Да, забыл упомянуть одну пикантную деталь обыска, проведенную в доме А. В момент обыска А. уже был арестован на своем рабочем месте. Он обвиняется не в терроризме, и не в измене родине, и не в преступлении, связанном с применением насилия. В его доме находилось две женщины — его жена и дочь. Дом расположен не в джунглях Амазонки и даже не в хорошо охраняемом поселке где-нибудь в районе Рублевки, а в благополучном московском районе. Неприступных заборов и вооруженной охраны у него не было. Все эти обстоятельства, однако, не помешали следователю вызвать для силовой поддержки следственной бригады, проводящей обыск, 16 сотрудников спецназа. Все эти хорошо экипированные и вооруженные воины должны были охранять следователя от двух женщин, которые, естественно, испытали шок от появления вооруженных охламонов.

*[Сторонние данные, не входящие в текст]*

(* ===== verification/Hash.v ===== *)
(** * The assembler's symbol table: gas/hash.c

    Open addressing with linear probing: an array of [2 ^ hash_sizelog] entries and one
    more, the wall, which is always empty and stops a search at the end of the array; the
    search then goes on at its beginning.  The array is doubled when it is more than half
    full.  [hash_new], [hash_find], [hash_insert], [hash_jam], [hash_replace],
    [hash_delete] and [hash_grow], with the statistics; what is compiled only for the
    test program is not modelled. *)
From S2P Require Import Prelude CInt.
#[local] Open Scope string_scope.
#[local] Open Scope list_scope.
#[local] Open Scope Z_scope.

Definition START_POWER : Z := 10.
Definition STAT_SIZE : nat := 0.
Definition STAT_ACCESS : nat := 1.
Definition STAT_COLLIDE : nat := 3.
Definition STAT_USED : nat := 5.
Definition STAT_STRCMP : nat := 6.
Definition STATLENGTH : nat := 8.
Definition STAT__READ : nat := 0.
Definition STAT__WRITE : nat := 1.
Definition GROW_FACTOR : Z := 1.
Definition FULL_VALUE (n : Z) : Z := Z.quot n 2.

(** A pointer to a name: [NULL], the address [DELETED], or the address of a string *)
Inductive name_ptr := NULL | DELETED | NAME (p : Z).
Record hash_entry := Entry { hash_string : name_ptr; hash_value : Z; h : Z }.
(** [hash_where] holds the entries and the wall, [hash_wall] is the wall's index. *)
Record hash_control := Control {
  hash_where : list hash_entry;
  hash_sizelog : Z;
  hash_mask : Z;
  hash_full : Z;
  hash_wall : Z;
  hash_stat : list Z
}.
Definition stat (k : nat) (c : hash_control) : Z := nth k (hash_stat c) 0.
Definition set_stat (k : nat) (v : Z) (c : hash_control) : hash_control :=
  Control (hash_where c) (hash_sizelog c) (hash_mask c) (hash_full c) (hash_wall c) (<[k := v]> (hash_stat c)).
Definition add_stat (k : nat) (n : Z) (c : hash_control) : hash_control := set_stat k (s32 (stat k c + n)) c.
Definition set_entry (slot : nat) (e : hash_entry) (c : hash_control) : hash_control :=
  Control (<[slot := e]> (hash_where c)) (hash_sizelog c) (hash_mask c) (hash_full c) (hash_wall c) (hash_stat c).

(** The strings that are not initialized are [NULL]; the other members of a new entry are
    not read before they are written. *)
Definition vacant (n : Z) : list hash_entry := repeat (Entry NULL 0 0) (Z.to_nat (n + 1)).
Definition hash_new : hash_control :=
  let size := Z.shiftl 1 START_POWER in
  Control (vacant size) START_POWER (size - 1) (FULL_VALUE size) size (<[STAT_SIZE := size]> (repeat 0 STATLENGTH)).

Section Table.
(** The strings at the addresses that the callers pass: they are preserved as long as the
    table holds them. *)
Context (text : Z -> string).

(** [char] is signed. *)
Definition char_value (c : Ascii.ascii) : Z := wrap_signed 8 (Z.of_nat (Ascii.nat_of_ascii c)).
Fixpoint hash_code_loop (n hc : Z) (string : string) : Z :=
  match string with
  | EmptyString => hc
  | String c string' =>
      let c := char_value c in
      let hc := s32 (hc + c) in
      hash_code_loop n (s32 (s32 (s32 (Z.shiftl hc 3) + Z.shiftr hc n) + c)) string'
  end.
Definition hash_code (c : hash_control) (string : Z) : Z := hash_code_loop (hash_sizelog c - 3) 0 (text string).

(** One of the two loops of [hash_ask]: how far it goes, whether it finds the name, and the
    collisions and comparisons on the way.  [None]: it runs out of the array. *)
Fixpoint hash_scan (string hcode : Z) (l : list hash_entry) : option (nat * bool * Z * Z) :=
  match l with
  | [] => None
  | slot :: l' =>
      match hash_string slot with
      | NULL | DELETED => Some (0%nat, false, 0, 0)
      | NAME s =>
          if string =? s then Some (0%nat, true, 0, 0)
          else
            let same_h := h slot =? u32 hcode in
            if same_h && bool_decide (text string = text s) then Some (0%nat, true, 0, 0)
            else
              match hash_scan string hcode l' with
              | None => None
              | Some (k, found, collision, strcmps) =>
                  Some (S k, found, collision + 1, if same_h then strcmps + 1 else strcmps)
              end
      end
  end.
(** The slot, and [hash_found] *)
Definition hash_ask (c : hash_control) (string : Z) (access_type : nat) : option (nat * bool * hash_control) :=
  let hcode := hash_code c string in
  let start := Z.to_nat (Z.land hcode (hash_mask c)) in
  let c := add_stat (STAT_ACCESS + access_type) 1 c in
  match hash_scan string hcode (drop start (hash_where c)) with
  | None => None
  | Some (k, found, collision, strcmps) =>
      let r :=
        if Z.of_nat (start + k) =? hash_wall c then
          match hash_scan string hcode (hash_where c) with
          | None => None
          | Some (k, found, collision', strcmps') => Some (k, found, collision + collision', strcmps + strcmps')
          end
        else Some ((start + k)%nat, found, collision, strcmps) in
      match r with
      | None => None
      | Some (slot, found, collision, strcmps) =>
          let c := add_stat (STAT_COLLIDE + access_type) collision c in
          let c := add_stat (STAT_STRCMP + access_type) strcmps c in
          let c := if found then c
                   else match hash_where c !! slot with
                        | Some e => set_entry slot (Entry (hash_string e) (hash_value e) (u32 hcode)) c
                        | None => c
                        end in
          Some (slot, found, c)
      end
  end.
Definition entry_value (c : hash_control) (slot : nat) : Z :=
  match hash_where c !! slot with Some e => hash_value e | None => 0 end.
(** Writing a member of the entry that [hash_ask] returned *)
Definition change_entry (slot : nat) (f : hash_entry -> hash_entry) (c : hash_control) : hash_control :=
  match hash_where c !! slot with Some e => set_entry slot (f e) c | None => c end.
Definition put_string (s : name_ptr) (e : hash_entry) : hash_entry := Entry s (hash_value e) (h e).
Definition put_value (v : Z) (e : hash_entry) : hash_entry := Entry (hash_string e) v (h e).

(** The value, 0 for NULL *)
Definition hash_find (c : hash_control) (string : Z) : option (Z * hash_control) :=
  match hash_ask c string STAT__READ with
  | None => None
  | Some (slot, found, c) => Some (if found then entry_value c slot else 0, c)
  end.
Definition hash_delete (c : hash_control) (string : Z) : option (Z * hash_control) :=
  match hash_ask c string STAT__WRITE with
  | None => None
  | Some (slot, found, c) =>
      if found then Some (entry_value c slot, add_stat STAT_USED (-1) (change_entry slot (put_string DELETED) c))
      else Some (0, c)
  end.
Definition hash_replace (c : hash_control) (string value : Z) : option (Z * hash_control) :=
  match hash_ask c string STAT__WRITE with
  | None => None
  | Some (slot, found, c) =>
      if found then Some (entry_value c slot, change_entry slot (put_value value) c) else Some (0, c)
  end.

(** [hash_grow] calls [hash_jam] for each entry of the old array, and [hash_jam] calls
    [hash_grow] when the table is full.  There is no error: [xmalloc] does not return
    without memory. *)
Fixpoint regrow (jam : hash_control -> Z -> Z -> option hash_control) (old : list hash_entry) (c : hash_control) : option hash_control :=
  match old with
  | [] => Some c
  | e :: old' =>
      match hash_string e with
      | NAME string => match jam c string (hash_value e) with Some c => regrow jam old' c | None => None end
      | _ => regrow jam old' c
      end
  end.
Definition hash_grow_with (jam : hash_control -> Z -> Z -> option hash_control) (c : hash_control) : option hash_control :=
  let newsize := s32 (Z.shiftl (stat STAT_SIZE c) GROW_FACTOR) in
  let c' := Control (vacant newsize) (hash_sizelog c + GROW_FACTOR) (s32 (Z.shiftl (hash_mask c + 1) GROW_FACTOR) - 1)
              (s32 (Z.shiftl (hash_full c) GROW_FACTOR)) newsize (<[STAT_SIZE := newsize]> (hash_stat c)) in
  regrow jam (take (Z.to_nat (hash_wall c)) (hash_where c)) (set_stat STAT_USED 0 c').
Fixpoint hash_jam (fuel : nat) (c : hash_control) (string value : Z) : option hash_control :=
  let grown :=
    if hash_full c <? stat STAT_USED c
    then match fuel with O => None | S fuel' => hash_grow_with (hash_jam fuel') c end
    else Some c in
  match grown with
  | None => None
  | Some c =>
      match hash_ask c string STAT__WRITE with
      | None => None
      | Some (slot, found, c) =>
          let c := if found then c else add_stat STAT_USED 1 (change_entry slot (put_string (NAME string)) c) in
          Some (change_entry slot (put_value value) c)
      end
  end.
Definition hash_grow (fuel : nat) (c : hash_control) : option hash_control := hash_grow_with (hash_jam fuel) c.
(** The error string, or [None] *)
Definition hash_insert (fuel : nat) (c : hash_control) (string value : Z) : option (option String.string * hash_control) :=
  match (if hash_full c <? stat STAT_USED c then hash_grow fuel c else Some c) with
  | None => None
  | Some c =>
      match hash_ask c string STAT__WRITE with
      | None => None
      | Some (slot, found, c) =>
          if found then Some (Some "exists", c)
          else Some (None, add_stat STAT_USED 1
                 (change_entry slot (put_string (NAME string)) (change_entry slot (put_value value) c)))
      end
  end.
End Table.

Весь этот маскарад, устроенный за наш с вами счет, имел только одну цель — морально сломить оставшихся на воле родственников. И чем, объясните мне, отличаются подвиги этих полицаев от подвигов полицаев времен войны, обученных воевать только с женщинами и детьми? Только полицаям времен войны платил враг, а этим — мы, налогоплательщики. Никакие бравые сериалы о неправдоподобных буднях ментов, которыми полно наше телевидение, не убедит людей, реально столкнувшихся с ментами, в том, что от них больше пользы, а не вреда. Эти геройские менты очень любят называть себя офицерами. Так вот: в царской России, откуда зачем-то ведет свою историю МВД, жандармы никогда не считались офицерами.